As we think about the key headwinds in the space, of course, it's the ongoing competitive environment that we're in with two new potential entrants in 2025. Again, as we think about the role of XPOVIO, it is distinctly positioned in the community setting in that second to fourth line as a flexible oral drug, as well as. In the academic setting now that we have this growing body of evidence pre and post T cell therapy.
The second key headwind really is gross to net. We expect it to be similar in 2025 to 2024, as Laurie mentioned, with Q1 having a higher gross to net than the average for 2025 consistent with our historical results. And in terms of sort of quarterly variability, we expect to see similar seasonal patterns that we have seen in the past.
And so all these components are captured, in the revenue guidance that we put out, and we feel confident in, delivering within that range.
Edward White
Okay, thank you and just a question on your R&D and SDNA guidance should we expect to see, what we saw in 2024 as you are investing more in your phase three studies that R&D should move a bit higher while you're still seeing SGNA cuts.
Richard Paulson
Yeah, thanks Ed for that. I'll turn to worry to talk to it broadly, yeah.
Lori Macomber
Hi Edward, for R&D, to be H1st, it's going to be fairly comparable to 2024. As we have the Phase 3 clinical trials that we're heavily investing in. Where we are seeing the reductions is on the SGNA due to the cost optimization initiatives that we've put in place over the last two years, and that's where we're seeing the significant decline in our operating expenses.
Edward White
Okay, great.
Thank you for taking my questions.
Richard Paulson
Thank you, Edward
Operator
There are no further questions at this time. I will now turn the call over to Richard Paulson for closing remarks.
Richard Paulson
Thank you, operator, and thank you everyone for joining us today. As I shared, we are focused and in 2025 our number one priority is to deliver on myelofibrosis. And as we move through the year pending positive data.

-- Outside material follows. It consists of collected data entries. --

Lemma marked_step others0 others m others' : merging others0 others -> marked others0 others -> is_pointer m = true -> has_pointers m ->
  InputState.merge_memento m others = Some others' -> marked others0 others'.
Proof.
  intros Hm Hmk Hp Hps. unfold InputState.merge_memento. destruct (InputState.find_index (InputState.same_device m) others) as [j|] eqn:Ej.
  - destruct (find_index_Some _ _ _ Ej) as (o & Ho & Hd%same_device_spec). rewrite Ho. cbn [mbind option_bind].
    unfold MotionMemento.mergePointerStateTo. rewrite bool_decide_false by done. case_match; cbn [mbind option_bind]; [done|]. intros [= <-] x Hx Hpx.
    apply list_elem_of_lookup in Hx as [i Hi]. destruct (decide (i = j)) as [->|Hne].
    + rewrite list_lookup_insert_eq in Hi by (by eapply lookup_lt_Some). injection Hi as <-. right. simpl.
      change (memento_device _) with (memento_device o).
      destruct (Hmk o) as [[Hf Hpo]|Hf]; [by eapply list_elem_of_lookup_2|exact Hpx| |].
      * rewrite (proj2 (Z.ltb_lt _ _) Hf). by rewrite Hpo.
      * rewrite (proj2 (Z.ltb_ge _ _)) by lia. done.
    + rewrite list_lookup_insert_ne in Hi by done. apply Hmk; [by eapply list_elem_of_lookup_2|done].
  - intros [= <-] x [Hx|Hx]%elem_of_app Hpx; [auto|]. apply list_elem_of_singleton in Hx as ->. right. simpl. change (memento_device _) with (memento_device m).
    rewrite pointers_at_none; [done|]. intros y Hy Hd.
    assert (Hk : memento_key y ∈ map memento_key others) by (apply (merging_kept _ _ Hm), elem_of_map; eauto).
    apply elem_of_map in Hk as (z & Hz & Ek). pose proof (find_index_None _ _ Ej z Hz) as Hf. apply not_true_iff_false in Hf. apply Hf, same_device_spec.
    assert (Hd' := f_equal fst Ek). simpl in Hd'. congruence.
Qed.
(* ===== verification/InputOperations.v ===== *)
(** * Operations on a connection keep its stream consistent

    The operations of InputConnection.v as a whole, from the lemmas on their parts. *)

From S2P Require Import Prelude PointerCoords InputEvents InputState InputProtocol InputConnection InputStreams InputCancel InputTransfer.

Section Operations.
Context `{B32 : BitSet32.ops} `{B64 : BitSet64.ops}.

(** ** What enqueueing leaves alone *)

Definition same_frame (c c' : Connection.t) : Prop :=
  Connection.channel c' = Connection.channel c /\ Connection.status c' = Connection.status c /\ Connection.waitQueue c' = Connection.waitQueue c /\
  Connection.responsive c' = Connection.responsive c /\ same_identity c c'.

Lemma same_frame_refl c : same_frame c c.
Proof. by repeat split. Qed.

Lemma same_frame_trans c1 c2 c3 : same_frame c1 c2 -> same_frame c2 c3 -> same_frame c1 c3.
Proof. intros (H1 & H2 & H3 & H4 & H5) (H6 & H7 & H8 & H9 & H10). split; [congruence|]. split; [congruence|]. split; [congruence|]. split; [congruence|]. by etrans. Qed.

Lemma same_frame_enqueued c s xs : same_frame c (enqueued c s xs).
Proof. by repeat split. Qed.

Lemma enqueue_frame d c entry na e target mode newId d' c' : enqueueDispatchEntryLocked d c entry na e target mode newId = Some (d', c') -> same_frame c c'.
Proof.
  unfold enqueueDispatchEntryLocked. destruct (negb _); [intros [= <- <-]; apply same_frame_refl|].
  destruct (createDispatchEntry _ _ _ _ _ _) as [x|]; simpl; [|done]. destruct (DispatchEntry.eventEntry x) as [k|m|id f| |dev]; intros E; try done;
    apply (f_equal (option_map snd)) in E; injection E as E; rewrite <- E.
  - unfold enqueue_key. by destruct (InputState.trackKey _ _ _ _) as [[] s'].
  - unfold enqueue_motion. by destruct (InputState.trackMotion _ _ _ _) as [[] s'].
  - done.
Qed.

we are excited about the opportunity to meaningfully improve clinical outcomes for myelofibrosis patients and look to move forward and potentially bring this combination of selinexor plus ruxolitinib to patients. So once again, thank you for joining us for today's call, and I hope everyone has a great day.
Ladies and gentlemen, this concludes your conference call for today. We thank you for participating and ask that you please disconnect your lines.